Dataset records —
(* ===== verification/Invariants.v ===== *)
(** * The invariant of the database under every operation

    Each effect of [Effects.v] adds rows as in [Growth.v] and keeps [db_ok], so
    every operation does, under every fault schedule. *)
From S2P Require Import Prelude Requests Responses Storage Database Postgres Transactions.
From S2P Require Import Effects Growth.

Section Invariants.
Context `{P : Pqxx} {L : PqxxLaws P}.

Lemma fresh_client d : tables_ok d → client_seq d ∉ client_ids d.
Proof.
  intros Hok Hin. apply list_elem_of_fmap in Hin as (r & Hid & Hr).
  pose proof (ok_client_fresh d Hok r Hr). lia.
Qed.

Lemma fresh_chat d : tables_ok d → chat_seq d ∉ Chat d.
Proof. intros Hok Hin. pose proof (ok_chat_fresh d Hok _ Hin). lia. Qed.

Lemma fresh_message d : tables_ok d → message_seq d ∉ m_id <$> Message d.
Proof.
  intros Hok Hin. apply list_elem_of_fmap in Hin as (r & Hid & Hr).
  pose proof (ok_message_fresh d Hok r Hr). lia.
Qed.

Lemma member_is_user d u c : tables_ok d → member d u c → u ∈ client_ids d.
Proof. intros Hok (r & Hr & <- & _). by apply (ok_member_user d Hok). Qed.

Lemma member_is_chat d u c : tables_ok d → member d u c → c ∈ Chat d.
Proof. intros Hok (r & Hr & _ & <-). by apply (ok_member_chat d Hok). Qed.

(** Each effect adds the rows of [Growth.v]; between the statement that draws
    a number and the commit only the sequences move. *)
Definition advanced (E : db → rows → Prop) (d d' : db) : Prop :=
  ∃ r, E (rollback d d') r ∧ d' = add_rows (rollback d d') r.

Lemma registered_adds name email password d d' :
  registered name email password d d' → clients_ok d →
  advanced (adds_client name email password) d d'.
Proof.
  intros (n & e & Hn & He & Hnin & Hid & Hmax & ->) Hok. pose proof (ok_client_seq d Hok).
  eexists. split.
  - exists (client_seq d), n, e. split_and!; try done; simpl; lia.
  - unfold add_rows. simpl. by rewrite !app_nil_r.
Qed.

Lemma message_sent_adds sender mesg d d' :
  message_sent sender mesg d d' → messages_ok d → advanced (adds_message sender mesg) d d'.
Proof.
  intros (text & Ht & Hm & _ & _ & Hid & _ & ->) Hok. pose proof (ok_message_seq d Hok).
  eexists. split.
  - exists (message_seq d), text. split_and!; try done; simpl; lia.
  - unfold add_rows. simpl. by rewrite !app_nil_r.
Qed.

Lemma befriended_adds user email d d' :
  befriended user email d d' → advanced (adds_contact user email) d d'.
Proof.
  intros (f & e & He & Hf & Hfe & Hne & Hu & H1 & H2 & ->). eexists. split.
  - exists f, e. by split_and!.
  - unfold add_rows. simpl. by rewrite !app_nil_r.
Qed.

Lemma chat_created_adds user user_name friend d d' :
  chat_created user user_name friend d d' → chats_ok d →
  advanced (adds_chat user user_name friend) d d'.
Proof.
  intros (f & ut & ft & Hf & Hfid & Hut & Hft & _ & Hu & Hid & Hmax & ->) Hok.
  pose proof (ok_chat_seq d Hok). eexists. split.
  - exists f, (chat_seq d), (c_name f), ut, ft. split_and!; try done; simpl; try lia. by left.
  - unfold add_rows. simpl. by rewrite !app_nil_r.
Qed.

(** So an effect keeps the tables well formed if its rows do. *)
Lemma advanced_ok E d d' :
  (∀ d r, E d r → tables_ok d → tables_ok (add_rows d r)) →
  seq_le d d' → advanced E d d' → tables_ok d → tables_ok d'.
Proof.
  intros HE Hs (r & HEr & ->) Hok. apply HE; [done|].
  apply (tables_ok_unchanged d); [|done]. by apply rollback_unchanged.
Qed.

Lemma registered_ok name email password d d' :
  registered name email password d d' → db_ok d → db_ok d'.
Proof.
  intros Hr [Hok Hone]. split.
  - apply (advanced_ok (adds_client name email password) d); [exact (adds_client_ok _ _ _)| | |done].
    + destruct Hr as (?&?&_&_&_&_&_&->). unfold seq_le. simpl. lia.
    + apply registered_adds; [done|apply Hok].
  - destruct Hr as (?&?&_&_&_&_&_&->). by apply (one_chat_mono d).
Qed.

Lemma message_sent_ok sender mesg d d' :
  message_sent sender mesg d d' → db_ok d → db_ok d'.
Proof.
  intros Hm [Hok Hone]. split.
  - apply (advanced_ok (adds_message sender mesg) d); [exact (adds_message_ok _ _)| | |done].
    + destruct Hm as (?&_&_&_&_&_&_&->). unfold seq_le. simpl. lia.
    + apply message_sent_adds; [done|apply Hok].
  - destruct Hm as (?&_&_&_&_&_&_&->). by apply (one_chat_mono d).
Qed.

Lemma befriended_ok user email d d' :
  befriended user email d d' → db_ok d → db_ok d'.
Proof.
  intros Hb [Hok Hone]. split.
  - apply (advanced_ok (adds_contact user email) d); [exact (adds_contact_ok _ _)| | |done].
    + destruct Hb as (?&?&_&_&_&_&_&_&_&->). unfold seq_le. simpl. lia.
    + by apply befriended_adds.
  - destruct Hb as (?&?&_&_&_&_&_&_&_&->). by apply (one_chat_mono d).
Qed.

(** The members after a chat was created. *)
Lemma chat_created_member user user_name friend d d' u c :
  chat_created user user_name friend d d' → chats_ok d →
  member d' u c ↔ member d u c ∨ c = chat_seq d ∧ (u = user ∨ u = friend).
Proof.
  intros Hc Hok. destruct (chat_created_adds _ _ _ _ _ Hc Hok) as (r & Hr & Heq).
  assert (∀ x, x ∈ new_chats r ↔ x = chat_seq d) as Hnew.
  { destruct Hc as (?&?&?&_&_&_&_&_&_&_&_&Hd).
    apply (f_equal Chat) in Hd, Heq. rewrite Heq in Hd. simpl in Hd.
    intros y. apply app_inv_head in Hd. rewrite Hd. apply list_elem_of_singleton. }
  rewrite Heq, (adds_chat_member _ _ _ _ _ _ _ Hr), Hnew. done.
Qed.

Lemma chat_created_one_chat user user_name friend d d' :
  chats_ok d → one_chat d → chat_created user user_name friend d d' → one_chat d'.
Proof.
  intros Hok Hone Hc. destruct (chat_created_adds _ _ _ _ _ Hc Hok) as (r & Hr & ->).
  destruct Hc as (f & ut & ft & _ & _ & _ & _ & Hcommon & _ & _ & _ & Hd).
  apply (adds_chat_one_chat user user_name friend); try done.
  revert Hok. apply chats_ok_mono; try done. rewrite Hd. simpl. lia.
Qed.

Lemma chat_created_ok user user_name friend d d' :
  chat_created user user_name friend d d' → db_ok d → db_ok d'.
Proof.
  intros Hc [Hok Hone]. split.
  - apply (advanced_ok (adds_chat user user_name friend) d); [exact (adds_chat_ok _ _ _)| | |done].
    + destruct Hc as (?&?&?&_&_&_&_&_&_&_&_&->). unfold seq_le. simpl. lia.
    + apply chat_created_adds; [done|apply Hok].
  - by apply (chat_created_one_chat user user_name friend d); [apply Hok|..].
Qed.
End Invariants.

Task brief — Find the count of lines in the data above where the word "Import" occurs, and write down only that count.

Solution for this exercise — 2